▼

Definition put_state (x : appState) (m : model) : model :=
  mkModel x (m_cursor m) (m_mode m) (m_inputs m) (m_connectErr m) (m_connCtx m) (m_connCancel m) (m_srv m) (m_doneCh
    m) (m_connCh m) (m_relayToken m) (m_relaySessionTTL m) (m_sessionExpiry m) (m_verifyReq m) (m_transport m)
    (m_pingFailures m) (m_lastPongAt m) (m_pongCh m) (m_keepAliveDone m) (m_vp m) (m_ta m) (m_messages m)
    (m_versionWarn m) (m_sessions m) (m_histCursor m) (m_histVP m) (m_histMsgs m) (m_histViewing m) (m_width m)
    (m_height m).
Definition put_cursor (x : Z) (m : model) : model :=
  mkModel (m_state m) x (m_mode m) (m_inputs m) (m_connectErr m) (m_connCtx m) (m_connCancel m) (m_srv m) (m_doneCh
    m) (m_connCh m) (m_relayToken m) (m_relaySessionTTL m) (m_sessionExpiry m) (m_verifyReq m) (m_transport m)
    (m_pingFailures m) (m_lastPongAt m) (m_pongCh m) (m_keepAliveDone m) (m_vp m) (m_ta m) (m_messages m)
    (m_versionWarn m) (m_sessions m) (m_histCursor m) (m_histVP m) (m_histMsgs m) (m_histViewing m) (m_width m)
    (m_height m).
Definition put_mode (x : inputMode) (m : model) : model :=
  mkModel (m_state m) (m_cursor m) x (m_inputs m) (m_connectErr m) (m_connCtx m) (m_connCancel m) (m_srv m)
    (m_doneCh m) (m_connCh m) (m_relayToken m) (m_relaySessionTTL m) (m_sessionExpiry m) (m_verifyReq m)
    (m_transport m) (m_pingFailures m) (m_lastPongAt m) (m_pongCh m) (m_keepAliveDone m) (m_vp m) (m_ta m)
    (m_messages m) (m_versionWarn m) (m_sessions m) (m_histCursor m) (m_histVP m) (m_histMsgs m) (m_histViewing m)
    (m_width m) (m_height m).
Definition put_inputs (x : list textinput) (m : model) : model :=
  mkModel (m_state m) (m_cursor m) (m_mode m) x (m_connectErr m) (m_connCtx m) (m_connCancel m) (m_srv m) (m_doneCh
    m) (m_connCh m) (m_relayToken m) (m_relaySessionTTL m) (m_sessionExpiry m) (m_verifyReq m) (m_transport m)
    (m_pingFailures m) (m_lastPongAt m) (m_pongCh m) (m_keepAliveDone m) (m_vp m) (m_ta m) (m_messages m)
    (m_versionWarn m) (m_sessions m) (m_histCursor m) (m_histVP m) (m_histMsgs m) (m_histViewing m) (m_width m)
    (m_height m).
Definition put_connectErr (x : option error) (m : model) : model :=
  mkModel (m_state m) (m_cursor m) (m_mode m) (m_inputs m) x (m_connCtx m) (m_connCancel m) (m_srv m) (m_doneCh m)
    (m_connCh m) (m_relayToken m) (m_relaySessionTTL m) (m_sessionExpiry m) (m_verifyReq m) (m_transport m)
    (m_pingFailures m) (m_lastPongAt m) (m_pongCh m) (m_keepAliveDone m) (m_vp m) (m_ta m) (m_messages m)
    (m_versionWarn m) (m_sessions m) (m_histCursor m) (m_histVP m) (m_histMsgs m) (m_histViewing m) (m_width m)
    (m_height m).
Definition put_connCtx (x : option nat) (m : model) : model :=
  mkModel (m_state m) (m_cursor m) (m_mode m) (m_inputs m) (m_connectErr m) x (m_connCancel m) (m_srv m) (m_doneCh
    m) (m_connCh m) (m_relayToken m) (m_relaySessionTTL m) (m_sessionExpiry m) (m_verifyReq m) (m_transport m)
    (m_pingFailures m) (m_lastPongAt m) (m_pongCh m) (m_keepAliveDone m) (m_vp m) (m_ta m) (m_messages m)
    (m_versionWarn m) (m_sessions m) (m_histCursor m) (m_histVP m) (m_histMsgs m) (m_histViewing m) (m_width m)
    (m_height m).
Definition put_connCancel (x : option nat) (m : model) : model :=
  mkModel (m_state m) (m_cursor m) (m_mode m) (m_inputs m) (m_connectErr m) (m_connCtx m) x (m_srv m) (m_doneCh m)
    (m_connCh m) (m_relayToken m) (m_relaySessionTTL m) (m_sessionExpiry m) (m_verifyReq m) (m_transport m)
    (m_pingFailures m) (m_lastPongAt m) (m_pongCh m) (m_keepAliveDone m) (m_vp m) (m_ta m) (m_messages m)
    (m_versionWarn m) (m_sessions m) (m_histCursor m) (m_histVP m) (m_histMsgs m) (m_histViewing m) (m_width m)
    (m_height m).
Definition put_srv (x : option nat) (m : model) : model :=
  mkModel (m_state m) (m_cursor m) (m_mode m) (m_inputs m) (m_connectErr m) (m_connCtx m) (m_connCancel m) x
    (m_doneCh m) (m_connCh m) (m_relayToken m) (m_relaySessionTTL m) (m_sessionExpiry m) (m_verifyReq m)
    (m_transport m) (m_pingFailures m) (m_lastPongAt m) (m_pongCh m) (m_keepAliveDone m) (m_vp m) (m_ta m)
    (m_messages m) (m_versionWarn m) (m_sessions m) (m_histCursor m) (m_histVP m) (m_histMsgs m) (m_histViewing m)
    (m_width m) (m_height m).
Definition put_doneCh (x : option nat) (m : model) : model :=
  mkModel (m_state m) (m_cursor m) (m_mode m) (m_inputs m) (m_connectErr m) (m_connCtx m) (m_connCancel m) (m_srv m)
    x (m_connCh m) (m_relayToken m) (m_relaySessionTTL m) (m_sessionExpiry m) (m_verifyReq m) (m_transport m)
    (m_pingFailures m) (m_lastPongAt m) (m_pongCh m) (m_keepAliveDone m) (m_vp m) (m_ta m) (m_messages m)
    (m_versionWarn m) (m_sessions m) (m_histCursor m) (m_histVP m) (m_histMsgs m) (m_histViewing m) (m_width m)
    (m_height m).
Definition put_connCh (x : option nat) (m : model) : model :=
  mkModel (m_state m) (m_cursor m) (m_mode m) (m_inputs m) (m_connectErr m) (m_connCtx m) (m_connCancel m) (m_srv m)
    (m_doneCh m) x (m_relayToken m) (m_relaySessionTTL m) (m_sessionExpiry m) (m_verifyReq m) (m_transport m)
    (m_pingFailures m) (m_lastPongAt m) (m_pongCh m) (m_keepAliveDone m) (m_vp m) (m_ta m) (m_messages m)
    (m_versionWarn m) (m_sessions m) (m_histCursor m) (m_histVP m) (m_histMsgs m) (m_histViewing m) (m_width m)
    (m_height m).
Definition put_relayToken (x : option bytes) (m : model) : model :=
  mkModel (m_state m) (m_cursor m) (m_mode m) (m_inputs m) (m_connectErr m) (m_connCtx m) (m_connCancel m) (m_srv m)
    (m_doneCh m) (m_connCh m) x (m_relaySessionTTL m) (m_sessionExpiry m) (m_verifyReq m) (m_transport m)
    (m_pingFailures m) (m_lastPongAt m) (m_pongCh m) (m_keepAliveDone m) (m_vp m) (m_ta m) (m_messages m)
    (m_versionWarn m) (m_sessions m) (m_histCursor m) (m_histVP m) (m_histMsgs m) (m_histViewing m) (m_width m)
    (m_height m).
Definition put_relaySessionTTL (x : Z) (m : model) : model :=
  mkModel (m_state m) (m_cursor m) (m_mode m) (m_inputs m) (m_connectErr m) (m_connCtx m) (m_connCancel m) (m_srv m)
    (m_doneCh m) (m_connCh m) (m_relayToken m) x (m_sessionExpiry m) (m_verifyReq m) (m_transport m) (m_pingFailures
    m) (m_lastPongAt m) (m_pongCh m) (m_keepAliveDone m) (m_vp m) (m_ta m) (m_messages m) (m_versionWarn m)
    (m_sessions m) (m_histCursor m) (m_histVP m) (m_histMsgs m) (m_histViewing m) (m_width m) (m_height m).
Definition put_sessionExpiry (x : Z) (m : model) : model :=
  mkModel (m_state m) (m_cursor m) (m_mode m) (m_inputs m) (m_connectErr m) (m_connCtx m) (m_connCancel m) (m_srv m)
    (m_doneCh m) (m_connCh m) (m_relayToken m) (m_relaySessionTTL m) x (m_verifyReq m) (m_transport m)
    (m_pingFailures m) (m_lastPongAt m) (m_pongCh m) (m_keepAliveDone m) (m_vp m) (m_ta m) (m_messages m)
    (m_versionWarn m) (m_sessions m) (m_histCursor m) (m_histVP m) (m_histMsgs m) (m_histViewing m) (m_width m)
    (m_height m).
Definition put_verifyReq (x : option verifyRequest) (m : model) : model :=
  mkModel (m_state m) (m_cursor m) (m_mode m) (m_inputs m) (m_connectErr m) (m_connCtx m) (m_connCancel m) (m_srv m)
    (m_doneCh m) (m_connCh m) (m_relayToken m) (m_relaySessionTTL m) (m_sessionExpiry m) x (m_transport m)
    (m_pingFailures m) (m_lastPongAt m) (m_pongCh m) (m_keepAliveDone m) (m_vp m) (m_ta m) (m_messages m)
    (m_versionWarn m) (m_sessions m) (m_histCursor m) (m_histVP m) (m_histMsgs m) (m_histViewing m) (m_width m)
    (m_height m).
Definition put_transport (x : option transport) (m : model) : model :=
  mkModel (m_state m) (m_cursor m) (m_mode m) (m_inputs m) (m_connectErr m) (m_connCtx m) (m_connCancel m) (m_srv m)
    (m_doneCh m) (m_connCh m) (m_relayToken m) (m_relaySessionTTL m) (m_sessionExpiry m) (m_verifyReq m) x
    (m_pingFailures m) (m_lastPongAt m) (m_pongCh m) (m_keepAliveDone m) (m_vp m) (m_ta m) (m_messages m)
    (m_versionWarn m) (m_sessions m) (m_histCursor m) (m_histVP m) (m_histMsgs m) (m_histViewing m) (m_width m)
    (m_height m).
Definition put_pingFailures (x : Z) (m : model) : model :=
  mkModel (m_state m) (m_cursor m) (m_mode m) (m_inputs m) (m_connectErr m) (m_connCtx m) (m_connCancel m) (m_srv m)
    (m_doneCh m) (m_connCh m) (m_relayToken m) (m_relaySessionTTL m) (m_sessionExpiry m) (m_verifyReq m)
    (m_transport m) x (m_lastPongAt m) (m_pongCh m) (m_keepAliveDone m) (m_vp m) (m_ta m) (m_messages m)
    (m_versionWarn m) (m_sessions m) (m_histCursor m) (m_histVP m) (m_histMsgs m) (m_histViewing m) (m_width m)
    (m_height m).
Definition put_lastPongAt (x : Z) (m : model) : model :=
  mkModel (m_state m) (m_cursor m) (m_mode m) (m_inputs m) (m_connectErr m) (m_connCtx m) (m_connCancel m) (m_srv m)
    (m_doneCh m) (m_connCh m) (m_relayToken m) (m_relaySessionTTL m) (m_sessionExpiry m) (m_verifyReq m)
    (m_transport m) (m_pingFailures m) x (m_pongCh m) (m_keepAliveDone m) (m_vp m) (m_ta m) (m_messages m)
    (m_versionWarn m) (m_sessions m) (m_histCursor m) (m_histVP m) (m_histMsgs m) (m_histViewing m) (m_width m)
    (m_height m).
Definition put_pongCh (x : option nat) (m : model) : model :=
  mkModel (m_state m) (m_cursor m) (m_mode m) (m_inputs m) (m_connectErr m) (m_connCtx m) (m_connCancel m) (m_srv m)
    (m_doneCh m) (m_connCh m) (m_relayToken m) (m_relaySessionTTL m) (m_sessionExpiry m) (m_verifyReq m)
    (m_transport m) (m_pingFailures m) (m_lastPongAt m) x (m_keepAliveDone m) (m_vp m) (m_ta m) (m_messages m)
    (m_versionWarn m) (m_sessions m) (m_histCursor m) (m_histVP m) (m_histMsgs m) (m_histViewing m) (m_width m)
    (m_height m).
Definition put_keepAliveDone (x : option nat) (m : model) : model :=
  mkModel (m_state m) (m_cursor m) (m_mode m) (m_inputs m) (m_connectErr m) (m_connCtx m) (m_connCancel m) (m_srv m)
    (m_doneCh m) (m_connCh m) (m_relayToken m) (m_relaySessionTTL m) (m_sessionExpiry m) (m_verifyReq m)
    (m_transport m) (m_pingFailures m) (m_lastPongAt m) (m_pongCh m) x (m_vp m) (m_ta m) (m_messages m)
    (m_versionWarn m) (m_sessions m) (m_histCursor m) (m_histVP m) (m_histMsgs m) (m_histViewing m) (m_width m)
    (m_height m).
Definition put_vp (x : viewport) (m : model) : model :=
  mkModel (m_state m) (m_cursor m) (m_mode m) (m_inputs m) (m_connectErr m) (m_connCtx m) (m_connCancel m) (m_srv m)
    (m_doneCh m) (m_connCh m) (m_relayToken m) (m_relaySessionTTL m) (m_sessionExpiry m) (m_verifyReq m)
    (m_transport m) (m_pingFailures m) (m_lastPongAt m) (m_pongCh m) (m_keepAliveDone m) x (m_ta m) (m_messages m)
    (m_versionWarn m) (m_sessions m) (m_histCursor m) (m_histVP m) (m_histMsgs m) (m_histViewing m) (m_width m)
    (m_height m).
Definition put_ta (x : textarea) (m : model) : model :=
  mkModel (m_state m) (m_cursor m) (m_mode m) (m_inputs m) (m_connectErr m) (m_connCtx m) (m_connCancel m) (m_srv m)
    (m_doneCh m) (m_connCh m) (m_relayToken m) (m_relaySessionTTL m) (m_sessionExpiry m) (m_verifyReq m)
    (m_transport m) (m_pingFailures m) (m_lastPongAt m) (m_pongCh m) (m_keepAliveDone m) (m_vp m) x (m_messages m)
    (m_versionWarn m) (m_sessions m) (m_histCursor m) (m_histVP m) (m_histMsgs m) (m_histViewing m) (m_width m)
    (m_height m).
Definition put_messages (x : list line) (m : model) : model :=
  mkModel (m_state m) (m_cursor m) (m_mode m) (m_inputs m) (m_connectErr m) (m_connCtx m) (m_connCancel m) (m_srv m)
    (m_doneCh m) (m_connCh m) (m_relayToken m) (m_relaySessionTTL m) (m_sessionExpiry m) (m_verifyReq m)
    (m_transport m) (m_pingFailures m) (m_lastPongAt m) (m_pongCh m) (m_keepAliveDone m) (m_vp m) (m_ta m) x
    (m_versionWarn m) (m_sessions m) (m_histCursor m) (m_histVP m) (m_histMsgs m) (m_histViewing m) (m_width m)
    (m_height m).
Definition put_versionWarn (x : text) (m : model) : model :=
  mkModel (m_state m) (m_cursor m) (m_mode m) (m_inputs m) (m_connectErr m) (m_connCtx m) (m_connCancel m) (m_srv m)
    (m_doneCh m) (m_connCh m) (m_relayToken m) (m_relaySessionTTL m) (m_sessionExpiry m) (m_verifyReq m)
    (m_transport m) (m_pingFailures m) (m_lastPongAt m) (m_pongCh m) (m_keepAliveDone m) (m_vp m) (m_ta m)
    (m_messages m) x (m_sessions m) (m_histCursor m) (m_histVP m) (m_histMsgs m) (m_histViewing m) (m_width m)
    (m_height m).
Definition put_sessions (x : list SessionSummary) (m : model) : model :=
  mkModel (m_state m) (m_cursor m) (m_mode m) (m_inputs m) (m_connectErr m) (m_connCtx m) (m_connCancel m) (m_srv m)
    (m_doneCh m) (m_connCh m) (m_relayToken m) (m_relaySessionTTL m) (m_sessionExpiry m) (m_verifyReq m)
    (m_transport m) (m_pingFailures m) (m_lastPongAt m) (m_pongCh m) (m_keepAliveDone m) (m_vp m) (m_ta m)
    (m_messages m) (m_versionWarn m) x (m_histCursor m) (m_histVP m) (m_histMsgs m) (m_histViewing m) (m_width m)
    (m_height m).
Definition put_histCursor (x : Z) (m : model) : model :=
  mkModel (m_state m) (m_cursor m) (m_mode m) (m_inputs m) (m_connectErr m) (m_connCtx m) (m_connCancel m) (m_srv m)
    (m_doneCh m) (m_connCh m) (m_relayToken m) (m_relaySessionTTL m) (m_sessionExpiry m) (m_verifyReq m)
    (m_transport m) (m_pingFailures m) (m_lastPongAt m) (m_pongCh m) (m_keepAliveDone m) (m_vp m) (m_ta m)
    (m_messages m) (m_versionWarn m) (m_sessions m) x (m_histVP m) (m_histMsgs m) (m_histViewing m) (m_width m)
    (m_height m).
Definition put_histVP (x : viewport) (m : model) : model :=
  mkModel (m_state m) (m_cursor m) (m_mode m) (m_inputs m) (m_connectErr m) (m_connCtx m) (m_connCancel m) (m_srv m)
    (m_doneCh m) (m_connCh m) (m_relayToken m) (m_relaySessionTTL m) (m_sessionExpiry m) (m_verifyReq m)
    (m_transport m) (m_pingFailures m) (m_lastPongAt m) (m_pongCh m) (m_keepAliveDone m) (m_vp m) (m_ta m)
    (m_messages m) (m_versionWarn m) (m_sessions m) (m_histCursor m) x (m_histMsgs m) (m_histViewing m) (m_width m)
    (m_height m).
Definition put_histMsgs (x : list text) (m : model) : model :=
  mkModel (m_state m) (m_cursor m) (m_mode m) (m_inputs m) (m_connectErr m) (m_connCtx m) (m_connCancel m) (m_srv m)
    (m_doneCh m) (m_connCh m) (m_relayToken m) (m_relaySessionTTL m) (m_sessionExpiry m) (m_verifyReq m)
    (m_transport m) (m_pingFailures m) (m_lastPongAt m) (m_pongCh m) (m_keepAliveDone m) (m_vp m) (m_ta m)
    (m_messages m) (m_versionWarn m) (m_sessions m) (m_histCursor m) (m_histVP m) x (m_histViewing m) (m_width m)
    (m_height m).
Definition put_histViewing (x : bool) (m : model) : model :=
  mkModel (m_state m) (m_cursor m) (m_mode m) (m_inputs m) (m_connectErr m) (m_connCtx m) (m_connCancel m) (m_srv m)
    (m_doneCh m) (m_connCh m) (m_relayToken m) (m_relaySessionTTL m) (m_sessionExpiry m) (m_verifyReq m)
    (m_transport m) (m_pingFailures m) (m_lastPongAt m) (m_pongCh m) (m_keepAliveDone m) (m_vp m) (m_ta m)
    (m_messages m) (m_versionWarn m) (m_sessions m) (m_histCursor m) (m_histVP m) (m_histMsgs m) x (m_width m)
    (m_height m).
Definition put_width (x : Z) (m : model) : model :=
  mkModel (m_state m) (m_cursor m) (m_mode m) (m_inputs m) (m_connectErr m) (m_connCtx m) (m_connCancel m) (m_srv m)
    (m_doneCh m) (m_connCh m) (m_relayToken m) (m_relaySessionTTL m) (m_sessionExpiry m) (m_verifyReq m)
    (m_transport m) (m_pingFailures m) (m_lastPongAt m) (m_pongCh m) (m_keepAliveDone m) (m_vp m) (m_ta m)
    (m_messages m) (m_versionWarn m) (m_sessions m) (m_histCursor m) (m_histVP m) (m_histMsgs m) (m_histViewing m) x
    (m_height m).
Definition put_height (x : Z) (m : model) : model :=
  mkModel (m_state m) (m_cursor m) (m_mode m) (m_inputs m) (m_connectErr m) (m_connCtx m) (m_connCancel m) (m_srv m)
    (m_doneCh m) (m_connCh m) (m_relayToken m) (m_relaySessionTTL m) (m_sessionExpiry m) (m_verifyReq m)
    (m_transport m) (m_pingFailures m) (m_lastPongAt m) (m_pongCh m) (m_keepAliveDone m) (m_vp m) (m_ta m)
    (m_messages m) (m_versionWarn m) (m_sessions m) (m_histCursor m) (m_histVP m) (m_histMsgs m) (m_histViewing m)
    (m_width m) x.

▲

* _Required action_
Word for word, output the lines of the data from its first line through the line where "Definition put_cursor (x" appears, and stop there.

* _Output of the exercise_
Definition put_state (x : appState) (m : model) : model :=
  mkModel x (m_cursor m) (m_mode m) (m_inputs m) (m_connectErr m) (m_connCtx m) (m_connCancel m) (m_srv m) (m_doneCh
    m) (m_connCh m) (m_relayToken m) (m_relaySessionTTL m) (m_sessionExpiry m) (m_verifyReq m) (m_transport m)
    (m_pingFailures m) (m_lastPongAt m) (m_pongCh m) (m_keepAliveDone m) (m_vp m) (m_ta m) (m_messages m)
    (m_versionWarn m) (m_sessions m) (m_histCursor m) (m_histVP m) (m_histMsgs m) (m_histViewing m) (m_width m)
    (m_height m).
Definition put_cursor (x : Z) (m : model) : model :=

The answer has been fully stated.